**Task statement:** Filter the entries for the string "false". Copy each line that has it.
── Data ──
Definition mock_promote_version (backend : MockSecretBackend)
    (request : SecretVersionPromotionRequest) : MockSecretBackend * RotationResult :=
  if negb (mbo_available (msb_options backend))
  then (mock_error backend SecretErrorCode.BackendUnavailable,
        mock_rotation_failure request SecretErrorCode.BackendUnavailable
          "mock backend is unavailable for promote_version") else
  if negb (promotion_request_valid request)
  then (set_mock_error backend (Some ResultCode.ValidationFieldMissing),
        rotation_failure (pmr_secret_name request) (pmr_previous_version request)
          (pmr_candidate_version request) "audit://secret/mock/rotation/invalid_request"
          ResultCode.ValidationFieldMissing
          "promotion request must satisfy the frozen secret promotion contract"
          "secret.promote_version" kMockSecretBackendSourceRef false) else
  let? held := msb_records backend !! pmr_secret_name request
    else (mock_error backend SecretErrorCode.NotFound,
          mock_rotation_failure request SecretErrorCode.NotFound
            "mock backend cannot promote a missing secret") in
  if negb (bool_decide (sbr_version (msr_record held) = pmr_previous_version request))
  then (mock_error backend SecretErrorCode.VersionStale,
        mock_rotation_failure request SecretErrorCode.VersionStale
          "mock backend detected a stale previous version during promotion") else
  let cipher_ref := "cipher://mock/" +:+ pmr_secret_name request +:+ "/" +:+
                    pmr_candidate_version request in
  let records :=
    if pmr_validate_only request then msb_records backend
    else <[pmr_secret_name request :=
             map_mock_record (set_record_version (pmr_candidate_version request) cipher_ref) held]>
           (msb_records backend) in
  (with_mock_records backend records,
   rotation_success (pmr_secret_name request) (pmr_previous_version request)
     (pmr_candidate_version request)
     ("audit://secret/mock/promote/" +:+ pmr_secret_name request) true).

Definition mock_revoke_version (backend : MockSecretBackend) (secret_name version : string)
    : MockSecretBackend * SecretLifecycleResult :=
  let fail := revoke_failure kMockSecretBackendSourceRef secret_name in
  if negb (mbo_available (msb_options backend))
  then (mock_error backend SecretErrorCode.BackendUnavailable,
        fail SecretErrorCode.BackendUnavailable
          "mock backend is unavailable for revoke_version") else
  if is_empty secret_name || is_empty version
  then (set_mock_error backend (Some ResultCode.ValidationFieldMissing),
        lifecycle_failure secret_name ResultCode.ValidationFieldMissing
          "revoke_version requires a non-empty secret_name and version"
          "secret.revoke_version" kMockSecretBackendSourceRef None) else
  let? held := msb_records backend !! secret_name
    else (mock_error backend SecretErrorCode.NotFound,
          fail SecretErrorCode.NotFound "mock backend cannot revoke a missing secret") in
  if negb (bool_decide (sbr_version (msr_record held) = version))
  then (mock_error backend SecretErrorCode.VersionStale,
        fail SecretErrorCode.VersionStale
          "mock backend detected a stale version during revoke") else
  (with_mock_records backend (delete secret_name (msb_records backend)),
   outcome_success (secret_name, None)).

Definition mock_backend_status (backend : MockSecretBackend) : SecretBackendStatus :=
  let options := msb_options backend in
  {| sbs_state :=
       if negb (mbo_available options) then SecretBackendState.Unavailable
       else if mbo_rate_limited options then SecretBackendState.Degraded
       else SecretBackendState.Available;
     sbs_backend_ref := mbo_backend_ref options;
     sbs_rate_limited := mbo_rate_limited options;
     sbs_read_only_fallback_ready := mbo_read_only_fallback_ready options;
     sbs_last_error_code := msb_last_error_code backend;
     sbs_detail_ref :=
       make_status_detail_ref (mbo_backend_ref options)
         (if negb (mbo_available options) then "unavailable"
          else if mbo_rate_limited options then "degraded" else "available") |}.

#[global] Instance MockBackend : SecretBackend MockSecretBackend :=
  {| fetch_record := mock_fetch_record;
     materialize_record := mock_materialize_record;
     promote_version := mock_promote_version;
     revoke_version := mock_revoke_version;
     get_backend_status := mock_backend_status |}.

(** ** Secrets in files

    The tree under the root directory: a node by its path below the root, as a list of
    names, the root itself at the empty path. A regular file has its contents and whether
    this process may open it. *)
Inductive FileNode :=
| Directory
| Regular (contents : string) (readable : bool).

Abbreviation FileTree := (gmap (list string) FileNode).

Definition is_directory (tree : FileTree) (path : list string) : bool :=
  match tree !! path with Some Directory => true | _ => false end.

Definition path_is_regular_file_noexcept (tree : FileTree) (path : list string) : bool :=
  match tree !! path with Some (Regular _ _) => true | _ => false end.

Record FileSecretBackendOptions := {
  fbo_encrypt_at_rest : bool;
  fbo_backend_ref : string;
  fbo_lease_duration_ms : Z;
  fbo_rotation_epoch : Z;
}.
───
**Task output:**
          "secret.promote_version" kMockSecretBackendSourceRef false) else
  match tree !! path with Some Directory => true | _ => false end.
  match tree !! path with Some (Regular _ _) => true | _ => false end.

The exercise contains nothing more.